My textbook gives the following example:
You have one fair coin, and one biased coin which lands Heads with probability $3/4$. You pick one of the coins at random and flip it three times. It lands Heads all three times. Given this information, what is the probability that the coin you picked is the fair one?
Solution:
Let $A$ be the event that the chosen coin lands Heads three times and $F$ be the event that we picked the fair coin. We are interested in $P(F \mid A)$, but it is easier to find $P(A \mid F)$ and $P(A \mid F^c)$ since it helps to know which coin we have; this suggests using Bayes' rule and the law of total probability. Doing so, we have
$$\begin{align} P(F \mid A) &= \dfrac{P(A \mid F)P(F)}{P(A)} \\ &= \dfrac{P(A \mid F) P(F)}{P(A \mid F) P(F) + P(A \mid F^c) P(F^c)} \\ &= \dfrac{(1/2)^3 \cdot 1/2}{(1/2)^3 \cdot 1/2 + (3/4)^3 \cdot 1/2} \\ &\approx 0.23 \end{align}$$
Bayes' rule is as follows:
$$P(A \mid B) = \dfrac{P(B \mid A) P(A)}{P(B)}$$
And the law of total probability is as follows:
Let $A_1, \dots, A_n$ be a partition of the sample space $S$, with $P(A_i) > 0$ for all $i$. Then
$$P(B) = \sum_{i}^n P(B \mid A_i) P(A_i)$$
What I don't see is how the authors got $P(A) = P(A \mid F) P(F) + P(A \mid F^c) P(F^c)$?
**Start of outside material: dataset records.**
(** * A limit order book with price-time priority

    Shallow embedding of [orderbook.hpp] / [orderbook.cpp]: the data model
    ([Order], [Trade], [OrderBook]), the matching loop [OrderBook::match],
    the public operations [add_limit], [add_market], [cancel], [clear] and
    [total_orders], followed by the properties of the engine.

    Modelling conventions.
    - [uint64_t] identifiers are integers in [0, 2^64); [next_id++] wraps
      around modulo [2^64] ([uint64_succ]).
    - [int] quantities are integers.  On the books the engine builds every
      resting quantity is positive ([book_wf]); the engine compares
      quantities with 0, takes [std::min] of an incoming and a resting one
      and subtracts that minimum from both, so every result lies between 0
      and its operand and no [int] operation overflows.
    - [double] prices are only ever used as ordered keys: they are compared
      with [<=] and [>=] and by the comparators of the two [std::map]s, and
      no arithmetic is done on them.  They are modelled as canonical
      rationals [Qc] (every finite double is one; [-0.0] and [0.0], which
      compare equal, are the one rational 0).  NaN is left out: a
      [std::map] whose comparator is not a strict weak ordering has no
      defined behaviour.
    - The [ts] fields of [Order] and [Trade] are wall-clock stamps that no
      operation reads; they are not part of the model. *)

From Stdlib Require Import ZArith QArith Qcanon Lia.
From stdpp Require Import gmap list numbers option sorting.
From Equations Require Import Equations.

Local Open Scope Z_scope.

(** ** Machine integers *)

Definition UINT64_MOD : Z := 2 ^ 64.

(** The value of a [uint64_t] after [++]. *)
Definition uint64_succ (x : Z) : Z := (x + 1) mod UINT64_MOD.

(** ** Data model *)

Module Order.
Record t := mk { id : Z; price : Qc; qty : Z }.

(** [resting.qty -= trade_qty] *)
Definition sub_qty (o : t) (d : Z) : t :=
  {| id := id o; price := price o; qty := qty o - d |}.

(** [inc.qty] after the matching loop has run. *)
Definition with_qty (o : t) (q : Z) : t :=
  {| id := id o; price := price o; qty := q |}.
End Order.

Module Trade.
Record t := mk { buyer_id : Z; seller_id : Z; price : Qc; qty : Z }.
End Trade.

(** A price ladder: the entries of a [std::map<double, std::deque<Order>>]
    in iteration order, [begin()] first. *)
Abbreviation ladder := (list (Qc * list Order.t)).

(** The order index: [std::unordered_map<uint64_t, std::pair<double, bool>>]. *)
Abbreviation index := (gmap Z (Qc * bool)).

Record OrderBook := mkOrderBook {
  bids : ladder;          (* price -> [orders], descending *)
  asks : ladder;          (* price -> [orders], ascending *)
  order_index : index;    (* id -> (price, is_bid) *)
  trades : list Trade.t;
  next_id : Z
}.

(** A freshly constructed [OrderBook]. *)
Definition empty_book : OrderBook :=
  {| bids := []; asks := []; order_index := ∅; trades := []; next_id := 1 |}.

(** ** The ordered maps *)

(** [std::less<double>], the comparator of [asks]. *)
Definition less (a b : Qc) : bool := bool_decide (a < b)%Qc.

(** [std::greater<>], the comparator of [bids]. *)
Definition greater (a b : Qc) : bool := bool_decide (b < a)%Qc.

(** Key equivalence of an ordered map: neither key sorts before the other. *)
Definition key_equiv (comp : Qc → Qc → bool) (a b : Qc) : bool :=
  negb (comp a b) && negb (comp b a).
(** * Inbox and thread synchronisation of the messaging pages

    A shallow embedding of the two messaging pages of the application,
    [Messages] (the inbox, "Conversation Index" and "Unread Counter" of the
    specification) and [Chat] (the open thread, "Thread Synchronizer" and
    "Message Sender"), together with the part of the document database they
    talk to.

    Conventions of the embedding:
    - a document is a record of its persisted fields; a field the pages
      guard against ([data.lastMessage || ''], [userData?.username]) is an
      [option];
    - a page is a state record (its [useState] cells) and its callbacks are
      computations in [Async], a state-and-rejection monad over the page
      state and the database: an [await] is a bind, a rejected promise is
      [Rejected], [try]/[catch] is [try_catch];
    - every database call is appended to the database's [log], whether it
      is fulfilled or rejected, and the database decides from its [faults]
      oracle (a function of the calls so far and the call at hand) whether
      the call rejects;
    - strings are Rocq strings holding text in UTF-8; [trim] strips the
      ASCII white space of its JavaScript original; [toLowerCase] is the
      host's: the pages take it through the class [Host], and
      [Unicode.toLower] gives the lower-casing of the Unicode standard,
      with its final-sigma rule, over the character data it is handed. *)

From Stdlib Require Import Ascii String.
From stdpp Require Import gmap strings list fin_maps pretty.

Open Scope string_scope.
Open Scope list_scope.

(** ** String primitives of the host language *)

Definition lower_ascii (c : ascii) : ascii :=
  let n := nat_of_ascii c in
  if (65 <=? n)%nat && (n <=? 90)%nat then ascii_of_nat (n + 32) else c.

(** The lower case of a string of ASCII characters: every letter from A
    to Z by its small letter. *)
Fixpoint lowerASCII (s : string) : string :=
  match s with
  | EmptyString => EmptyString
  | String c r => String (lower_ascii c) (lowerASCII r)
  end.

(** What the pages take from the host without this file settling it:
    [String.prototype.toLowerCase]. It follows the Unicode character
    database, may change the length of a string and looks at the context
    of a letter; what is proved of the pages for every [Host] holds of
    the host's own primitive. *)
Class Host : Type := { toLowerCase : string → string }.

(** [String.prototype.toUpperCase], on one character. *)
Definition upper_ascii (c : ascii) : ascii :=
  let n := nat_of_ascii c in
  if (97 <=? n)%nat && (n <=? 122)%nat then ascii_of_nat (n - 32) else c.

(** [String.prototype.startsWith] *)
Fixpoint startsWith (s t : string) : bool :=
  match t, s with
  | EmptyString, _ => true
  | String _ _, EmptyString => false
  | String b t', String a s' => bool_decide (a = b) && startsWith s' t'
  end.

(** [String.prototype.includes] *)
Fixpoint includes (s t : string) : bool :=
  startsWith s t ||
  match s with
  | EmptyString => false
  | String _ r => includes r t
  end.

(** White space and line terminators: TAB, LF, VT, FF, CR and SPACE. *)
Definition is_white (c : ascii) : bool :=
  let n := nat_of_ascii c in
  ((9 <=? n)%nat && (n <=? 13)%nat) || (n =? 32)%nat.

Fixpoint trimStart (s : string) : string :=
  match s with
  | EmptyString => EmptyString
  | String c r => if is_white c then trimStart r else s
  end.

Fixpoint trimEnd (s : string) : string :=
  match s with
  | EmptyString => EmptyString
  | String c r =>
      match trimEnd r with
      | EmptyString => if is_white c then EmptyString else String c EmptyString
      | r' => String c r'
      end
  end.

(** [String.prototype.trim] *)
Definition trim (s : string) : string := trimEnd (trimStart s).

(** Truthiness of a string: the empty string is the only falsy one. *)
Definition truthy (s : string) : bool :=
  match s with EmptyString => false | _ => true end.

(** [o || d] for an optional string field [o]: an absent field is
    [undefined], which is falsy like the empty string. *)
Definition or_else (o : option string) (d : string) : string :=
  match o with
  | Some s => if truthy s then s else d
  | None => d
  end.

(** ** Lower-casing by the Unicode standard *)

Module Unicode.

(** The character data lower-casing reads, by code point: the lower-case
    mapping (of UnicodeData and of the unconditional entries of
    SpecialCasing) and the properties Cased and Case_Ignorable. *)
Record Data : Type := {
  lowercase_mapping : N → list N;
  cased : N → bool;
  case_ignorable : N → bool
}.

(** The bytes of a string, and the string of some bytes. *)
Definition bytes (s : string) : list N :=
  map N_of_ascii (list_ascii_of_string s).

Definition text (l : list N) : string :=
  string_of_list_ascii (map ascii_of_N l).

Definition continuation (b : N) : bool := ((128 <=? b) && (b <? 192))%N.

(** A byte that belongs to no well-formed sequence stands for itself,
    above the code points. *)
Definition stray (b : N) : N := (1114112 + b)%N.

(** The code points of UTF-8 bytes. *)
Fixpoint decode (l : list N) : list N :=
  match l with
  | [] => []
  | b0 :: r0 =>
      if (b0 <? 128)%N then b0 :: decode r0
      else
        match r0 with
        | [] => stray b0 :: decode r0
        | b1 :: r1 =>
            if ((192 <=? b0) && (b0 <? 224))%N && continuation b1
            then ((b0 - 192) * 64 + (b1 - 128))%N :: decode r1
            else
              match r1 with
              | [] => stray b0 :: decode r0
              | b2 :: r2 =>
                  if ((224 <=? b0) && (b0 <? 240))%N && continuation b1
                     && continuation b2
                  then ((b0 - 224) * 4096 + (b1 - 128) * 64 + (b2 - 128))%N
                       :: decode r2
                  else
                    match r2 with
                    | [] => stray b0 :: decode r0
                    | b3 :: r3 =>
                        if ((240 <=? b0) && (b0 <? 248))%N && continuation b1
                           && continuation b2 && continuation b3
                        then ((b0 - 240) * 262144 + (b1 - 128) * 4096
                              + (b2 - 128) * 64 + (b3 - 128))%N :: decode r3
                        else stray b0 :: decode r0
                    end
              end
        end
  end.

(** The UTF-8 bytes of one code point, and of several. *)
Definition encode1 (c : N) : list N :=
  if (c <? 128)%N then [c]
  else if (c <? 2048)%N then [192 + c `div` 64; 128 + c `mod` 64]%N
  else if (c <? 65536)%N
  then [224 + c `div` 4096; 128 + (c `div` 64) `mod` 64; 128 + c `mod` 64]%N
  else if (c <? 1114112)%N
  then [240 + c `div` 262144; 128 + (c `div` 4096) `mod` 64;
        128 + (c `div` 64) `mod` 64; 128 + c `mod` 64]%N
  else [c - 1114112]%N.
(* ===== verification/_CoqProject ===== *)
-Q . S2P
Prelude.v
MqTypes.v
BlkSwitch.v
BlkSwitchSpec.v
BlkSwitchSafe.v
BlkMqAlloc.v
BlkMqAccount.v
BlkMqAllocSpec.v
BlkMqRun.v
BlkMqRunSpec.v
BlkMqInsert.v
BlkMqInsertSpec.v
BlkMqDispatch.v
BlkMqDispatchSpec.v
BlkMqTimeout.v
BlkMqTimeoutSpec.v
BlkMqTagSet.v
BlkMqTagSetSpec.v
BlkMqTagSetTop.v
BlkMqMap.v
BlkMqMapSpec.v
BlkMqShareSpec.v
BlkMqHctx.v
BlkMqHctxSpec.v
BlkMqUpdate.v
BlkMqTotal.v
BlkMqUpdateSpec.v
BlkMqInitSpec.v
BlkMqPoll.v
BlkMqPollSpec.v
NvmeTcpMap.v
NvmeTcpMapSpec.v
NvmeTcpConn.v
NvmeTcpConnSpec.v
NvmeTcpCtrl.v
NvmeTcpCtrlInv.v
NvmeTcpCtrlSpec.v
NvmeTcpLife.v
I10HostCtrl.v
NvmeTcp.v
NvmeTcpSend.v
NvmeTcpSendSpec.v
NvmeTcpStream.v
NvmeTcpSetup.v
NvmeTcpRecv.v
NvmeTcpRecvSpec.v
NvmeTcpWork.v
NvmeTcpBell.v
I10Host.v
I10HostSpec.v
NvmetTcp.v
NvmetTcpSend.v
NvmetTcpRecv.v
NvmetTcpWork.v
NvmetTcpSteer.v
NvmetTcpQueue.v
NvmetTcpOwn.v
NvmetTcpSendSpec.v
NvmetTcpStream.v
NvmetTcpFlow.v
NvmetTcpTrySend.v
NvmetTcpRecvSpec.v
NvmetTcpMap.v
NvmetTcpSafe.v
NvmetTcpTarget.v
NvmetTcpSteerSpec.v
NvmetTcpQueueSpec.v
NvmetTcpPair.v
NvmetTcpEx.v
I10Target.v
NvmeRdmaConn.v
NvmeRdmaConnSpec.v
NvmeRdmaIo.v
NvmeRdmaIoSpec.v
NvmeRdmaRun.v
NvmeRdmaCtrl.v
NvmeRdmaCtrlInv.v
NvmeRdmaCtrlAdmin.v
NvmeRdmaCtrlSetup.v
NvmeRdmaLife.v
I would appreciate it if people could please take he time to clarify this.
lulu is right: In your formula for the law of total probability take $A_1 = F$ and $A_2 = F^c$. Then $A_1,A_2$ is a partition of the sample space and $$ P(A) = \sum_{i=1}^2 P(A \mid A_i) P(A_i) = P(A \mid F) P(F) + P(A \mid F^c) P(F^c) $$ is exactly that formula with the sum written out.